If in the probability context we state that P(x1, x2, ..., xn | params) means the probability of getting a set of observations x1, x2, …, and xn given the distribution parameters, then in the likelihood context we get the following.

L(params | x1, x2, …, xn)

Which means that the likelihood for the distribution parameters given a set of observationsx1, x2 , …, and xn.

In other words, in likelihood, a set of observations is fixed. Our task becomes finding the distribution parameters based on the given observations.

Maximum likelihood estimation simply means that we’re looking for the distribution parameters that yield the maximum likelihood for the given observations.

Assumption

Applying MLE requires an assumption in which the observations were collected in independent and identically distributed (i.i.d) manner.

This assumption simplifies the generation of the likelihood function.

Given a set of observations (i.i.d), the likelihood of the distribution parameters is calculated as the following.

L(params | x1, x2, x3, ..., xn) = P(x1, x2, x3, ..., xn | params)

Since the observations are independent and identically distributed, we get the following.

L(params | x1, x2, x3, ..., xn) = P(x1 | params) . P(x2 | params) . P(x3 | params)P(xn | params)

Maths

The MLEs are calculated by taking the derivative of the log-likelihood which respects to the parameter and setting it to zero.
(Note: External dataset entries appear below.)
Definition calmer (st st' : Session * W) : Prop := work st' <= work st.

#[local] Instance calmer_preorder : PreOrder calmer.
Proof. split; unfold calmer; [intros ?|intros ???]; lia. Qed.

Lemma calm_world s w w' : (budget w' <= budget w)%nat -> calmer (s, w) (s, w').
Proof. unfold calmer, work. cbn [fst snd]. lia. Qed.

Lemma data_spends s w b n w' : recvmsg w = (Ok (b, n), w') ->
  work (set_buf (buf s ++ b) (set_fds_seen (fds_seen s + n) s), w') < work (s, w).
Proof.
  intros E. pose proof (recv_spends _ _ _ E I). pose proof (recv_len _ _ _ _ E) as [Hl _]. unfold work. cbn [fst snd buf set_buf].
  rewrite len_app. lia.
Qed.

(** The premises of [Section Keeps], for [calmer]. *)
Lemma calm_late s w b w' : late w = (b, w') -> calmer (s, w) (s, w').
Proof. intros ?%late_budget. by apply calm_world. Qed.
Lemma calm_poll s w o r w' : poll o w = (r, w') -> calmer (s, w) (s, w').
Proof. intros ?%poll_budget. by apply calm_world. Qed.
Lemma calm_send s w b f r w' : sendmsg b f w = (r, w') -> calmer (s, w) (s, w').
Proof. intros ?%send_budget. by apply calm_world. Qed.
Lemma calm_recv s w e w' : recvmsg w = (Err e, w') -> calmer (s, w) (s, w').
Proof. intros ?%recv_budget. by apply calm_world. Qed.
Lemma calm_data s w b n w' : recvmsg w = (Ok (b, n), w') ->
  calmer (s, w) (set_buf (buf s ++ b) (set_fds_seen (fds_seen s + n) s), w').
Proof. intros E. apply Z.lt_le_incl. by apply data_spends. Qed.
Lemma calm_fds s n (w : W) : calmer (s, w) (set_fds_seen n s, w).
Proof. unfold calmer, work. cbn [fst snd buf set_fds_seen]. lia. Qed.
Lemma calm_same s s' (w : W) : buf s' = buf s -> calmer (s, w) (s', w).
Proof. unfold calmer, work. cbn [fst snd]. intros ->. lia. Qed.
Lemma calm_take s rest (w : W) : (exists pre, buf s = pre ++ rest) -> calmer (s, w) (set_buf rest s, w).
Proof. unfold calmer, work. cbn [fst snd buf set_buf]. intros [pre ->]. rewrite len_app. pose proof (len_nonneg pre). lia. Qed.

Hint Resolve calm_late calm_poll calm_send calm_recv calm_data calm_fds calm_same calm_take : keeps.

(** [m] has fuel enough for [n] steps of work. *)
Definition below {A} (n : nat) (m : M W A) : Prop := forall st, work st < Z.of_nat n -> is_Some (m st).
(** A success was work. *)
Definition spends {A} (m : M W A) : Prop := forall st a st', m st = Some (Ok a, st') -> work st' < work st.

Lemma work_nonneg st : 0 <= work st.
Proof. unfold work. pose proof (len_nonneg (buf st.1)). lia. Qed.

Lemma below_0 {A} (m : M W A) : below 0 m.
Proof. intros st Hst. pose proof (work_nonneg st). lia. Qed.

Lemma below_pure {A} n (m : M W A) : (forall st, is_Some (m st)) -> below n m.
Proof. intros Hm st _. apply Hm. Qed.

Lemma below_bind {A B} n k (m : M W A) (f : A -> M W B) :
  below n m -> (forall st a st', work st < Z.of_nat n -> m st = Some (Ok a, st') -> work st' < Z.of_nat k) ->
  (forall a, below k (f a)) -> below n (m ≫= f).
Proof.
  intros Hm Hk Hf st Hst. unfold mbind, M_bind. destruct (Hm st Hst) as [[[a|e] st'] E]; rewrite E; [|by eexists].
  apply Hf. by eapply Hk.
Qed.

Lemma below_calm {A B} n (m : M W A) (f : A -> M W B) :
  below n m -> keeps calmer m -> (forall a, below n (f a)) -> below n (m ≫= f).
Proof. intros Hm Hk Hf. eapply below_bind; [done| |done]. intros st a st' Hst E. apply Hk in E. unfold calmer in E. lia. Qed.

Lemma below_spend {A B} n (m : M W A) (f : A -> M W B) :
  below (S n) m -> spends m -> (forall a, below n (f a)) -> below (S n) (m ≫= f).
Proof. intros Hm Hk Hf. eapply below_bind; [done| |done]. intros st a st' Hst E. apply Hk in E. lia. Qed.

Lemma below_mono {A} n k (m : M W A) : (k <= n)%nat -> below n m -> below k m.
Proof. intros Hk Hm st Hst. apply Hm. lia. Qed.

Lemma below_sys {A} n (f : W -> A * W) : below n (sys f).
Proof. apply below_pure. intros [s w]. unfold sys. destruct (f w). by eexists. Qed.
Lemma below_ret {A} n (a : A) : below n (mret a).
Proof. apply below_pure. by eexists. Qed.
Lemma below_throw {A} n e : below n (throw e : M W A).
Proof. apply below_pure. by eexists. Qed.
Lemma below_lift {A} n (r : result WireError A) : below n (lift r).
Proof. apply below_pure. by eexists. Qed.
Lemma below_get n : below n get_session.
Proof. apply below_pure. by eexists. Qed.
Lemma below_modify n f : below n (modify f).
Proof. apply below_pure. intros [s w]. by eexists. Qed.
Lemma below_attempt {A} n (m : M W A) : below n m -> below n (attempt m).
Proof. intros Hm st Hst. unfold attempt. destruct (Hm st Hst) as [[r st'] ->]. by eexists. Qed.

Lemma spends_bind {A B} (m : M W A) (f : A -> M W B) : keeps calmer m -> (forall a, spends (f a)) -> spends (m ≫= f).
Proof.
  intros Hm Hf st b st'. unfold mbind, M_bind. destruct (m st) as [[[a|e] st1]|] eqn:E; [|done|done].
  intros H1. apply Hm in E. apply Hf in H1. unfold calmer in E. lia.
Qed.

Lemma spends_throw {A} e : spends (throw e : M W A).
Proof. by intros ???. Qed.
Start with the likelihood function.

L(params | x1, x2, x3, ..., xn) = P(x1 | params) . P(x2 | params) . P(x3 | params)P(xn | params)

Generating the log-likelihood function.

l = log(L(params | x1, x2, x3, ..., xn)) = log(P(x1 | params) . P(x2 | params) . P(x3 | params) ... P(xn | params))
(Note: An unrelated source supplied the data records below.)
(* ===== verification/Fuel.v ===== *)
(** Computations on a world that may run out of fuel, and the rules to reason about
    them.

    [M W A] is a function of the world, [None] when its fuel was not enough.
    [returns m Q] is total correctness: [m] ends in every world, with a result in [Q].
    A world with a log beside it, [W * list E], records what was asked of the
    machine: [triple P m Q] takes a log in [P] to one in [Q], and [grows m] says the
    log is only ever added to. *)
From S2P Require Export Io.

Definition M (W A : Type) : Type := W -> option (A * W).
#[global] Instance M_ret W : MRet (M W) := fun A a w => Some (a, w).
#[global] Instance M_bind W : MBind (M W) := fun A B f m w =>
  match m w with Some (a, w) => f a w | None => None end.

Definition eff {W A} (f : W -> A * W) : M W A := fun w => Some (f w).
Definition act {W} (f : W -> W) : M W unit := fun w => Some (tt, f w).
Definition out_of_fuel {W A} : M W A := fun _ => None.

(** ** Total correctness *)

Section Returns.
Context {W : Type}.

Definition returns {A} (m : M W A) (Q : A -> Prop) : Prop := forall w, exists a w', m w = Some (a, w') /\ Q a.

Lemma r_ret {A} (a : A) (Q : A -> Prop) : Q a -> returns (mret a) Q.
Proof. intros HQ w. by exists a, w. Qed.
Lemma r_bind {A B} (m : M W A) Q (f : A -> M W B) R : returns m Q -> (forall a, Q a -> returns (f a) R) -> returns (m ≫= f) R.
Proof. intros Hm Hf w. destruct (Hm w) as (a & w1 & E & HQ). unfold mbind, M_bind. rewrite E. by apply Hf. Qed.
Lemma r_eff {A} (f : W -> A * W) : returns (eff f) (fun _ => True).
Proof. intros w. unfold eff. destruct (f w) as [a w']. by exists a, w'. Qed.
Lemma r_act (f : W -> W) : returns (act f) (fun _ => True).
Proof. intros w. by exists tt, (f w). Qed.
Lemma r_post {A} (m : M W A) (Q Q' : A -> Prop) : (forall a, Q a -> Q' a) -> returns m Q -> returns m Q'.
Proof. intros HQ Hm w. destruct (Hm w) as (a & w' & E & Ha). eauto. Qed.
End Returns.

(** ** A log beside the world *)

Section Logs.
Context {W E : Type}.
Notation log := (list E).
Notation M := (M (W * log)).

Definition quiet {A} (f : W -> A * W) : W * log -> A * (W * log) := fun '(w, l) => let '(a, w) := f w in (a, (w, l)).
Definition quietly (f : W -> W) : W * log -> W * log := fun '(w, l) => (f w, l).

(** Noted as [ev] says, given what the call returned. *)
Definition recorded {A} (f : W -> A * W) (ev : A -> log) : W * log -> A * (W * log) :=
  fun '(w, l) => let '(a, w) := f w in (a, (w, l ++ ev a)).

Definition triple {A} (P : log -> Prop) (m : M A) (Q : A -> log -> Prop) : Prop :=
  forall w l a w' l', P l -> m (w, l) = Some (a, (w', l')) -> Q a l'.

Lemma t_ret {A} (P : log -> Prop) (a : A) : triple P (mret a) (fun x l => x = a /\ P l).
Proof. by intros w l x w' l' HP [= <- <- <-]. Qed.
Lemma t_bind {A B} P (m : M A) Q (f : A -> M B) R : triple P m Q -> (forall a, triple (Q a) (f a) R) -> triple P (m ≫= f) R.
Proof.
  intros Hm Hf w l b w' l' HP. unfold mbind, M_bind. destruct (m (w, l)) as [[a [w1 l1]]|] eqn:E1; [|done].
  apply Hf. by eapply Hm.
Qed.
Lemma t_pre {A} (P P' : log -> Prop) (m : M A) Q : (forall l, P l -> P' l) -> triple P' m Q -> triple P m Q.
Proof. intros HP Hm w l a w' l' H0. by apply Hm, HP. Qed.
Lemma t_post {A} P (m : M A) (Q Q' : A -> log -> Prop) : (forall a l, Q a l -> Q' a l) -> triple P m Q -> triple P m Q'.
Proof. intros HQ Hm w l a w' l' H0 E1. eapply HQ, Hm; eauto. Qed.
Lemma t_done {A} (P : log -> Prop) (a : A) (Q : A -> log -> Prop) : (forall l, P l -> Q a l) -> triple P (mret a) Q.
Proof. intros HQ. eapply t_post; [|apply t_ret]. intros x l [-> HP]. auto. Qed.
Lemma t_apply {A} {m : M A} {w l a w' l'} (E1 : m (w, l) = Some (a, (w', l'))) (P : log -> Prop) (Q : A -> log -> Prop) :
  P l -> triple P m Q -> Q a l'.
Proof. intros HP Ht. by eapply Ht. Qed.
Lemma t_fuel {A} P (Q : A -> log -> Prop) : triple P out_of_fuel Q.
Proof. by intros w l a w' l' _. Qed.

(** Calls that leave nothing in the log, and those that leave [ev]. *)
Lemma t_quiet {A} P (f : W -> A * W) : triple P (eff (quiet f)) (fun _ => P).
Proof. intros w l a w' l' HP. unfold eff, quiet. destruct (f w). by intros [= <- <- <-]. Qed.
Lemma t_quietly P (f : W -> W) : triple P (act (quietly f)) (fun _ => P).
Proof. by intros w l a w' l' HP [= <- <- <-]. Qed.
Lemma t_recorded {A} P (f : W -> A * W) ev : triple P (eff (recorded f ev)) (fun a l => exists l0, P l0 /\ l = l0 ++ ev a).
Proof. intros w l a w' l' HP. unfold eff, recorded. destruct (f w). intros [= <- <- <-]. by exists l. Qed.

Definition grows {A} (m : M A) : Prop := forall w l a w' l', m (w, l) = Some (a, (w', l')) -> l ⊆ l'.

Lemma g_ret {A} (a : A) : grows (mret a).
Proof. by intros w l x w' l' [= <- <- <-]. Qed.
Lemma g_bind {A B} (m : M A) (f : A -> M B) : grows m -> (forall a, grows (f a)) -> grows (m ≫= f).
Proof.
  intros Hm Hf w l b w' l'. unfold mbind, M_bind. destruct (m (w, l)) as [[a [w1 l1]]|] eqn:E1; [|done].
  intros E2. apply Hm in E1. apply Hf in E2. set_solver.
Qed.
Lemma g_fuel {A} : grows (A := A) out_of_fuel.
Proof. done. Qed.
Lemma g_quiet {A} (f : W -> A * W) : grows (eff (quiet f)).
Proof. intros w l a w' l'. unfold eff, quiet. destruct (f w). by intros [= <- <- <-]. Qed.
Lemma g_quietly (f : W -> W) : grows (act (quietly f)).
Proof. by intros w l a w' l' [= <- <- <-]. Qed.
Lemma g_recorded {A} (f : W -> A * W) ev : grows (eff (recorded f ev)).
Proof. intros w l a w' l'. unfold eff, recorded. destruct (f w). intros [= <- <- <-]. set_solver. Qed.
End Logs.

Create HintDb grows.
#[export] Hint Resolve g_ret g_fuel : grows.

(** Follows the structure of a computation whose calls have their lemmas in [grows]. *)
Ltac grow := repeat first
  [ solve [eauto with grows]
  | exact (g_quiet _) | exact (g_quietly _) | exact (g_recorded _ _)
  | apply g_bind; intros
  | match goal with |- grows (match ?x with _ => _ end) => destruct x end
  | match goal with |- grows (if ?x then _ else _) => destruct x end ].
l = log(L(params | x1, x2, x3, ..., xn)) = log(P(x1 | params)) + log(P(x2 | params)) + log(P(x3 | params)) + … + log(P(xn | params))

Taking the derivative which respects to the parameter.

  dl   =  d(log(P(x1 | params))) + d(log(P(x2 | params))) + d(log(P(x3 | params))) + ... + d(log(P(xn | params)))
------    ----------------------   ----------------------   ----------------------         ----------------------
dparam           dparam                    dparam                   dparam                          dparam

Set the derivative to zero & create an equation for the param.

MLE of the param =    dl     =  0
                   --------
                    dparam

The derivation uses log-likelihood since besides it’s simpler to calculate, the resulting MLE is also the same with the one resulted from the original likelihood function.

Here’s a quick mathematical proof.

L = p(x,y) . q(x,y) . r(x,y)

L' =  dL  = d(p(x,y) . q(x,y) . r(x,y))
     ----   ---------------------------
      dx                dx

To find the MLE for x, the task becomes solving for L' = 0.

Now take the log of L.

log(L) = log(p(x,y) . q(x,y) . r(x,y))

Since dlog(f(x)) / dx = f'(x) / [f(x) ln(10)], then

dlog(L) = L' / (L ln(10))
-------
  dx

To find the MLE for x, the task becomes solving for L' / (L ln(10)) = 0.

It simply states that L' = 0 since the denominator can’t be zero.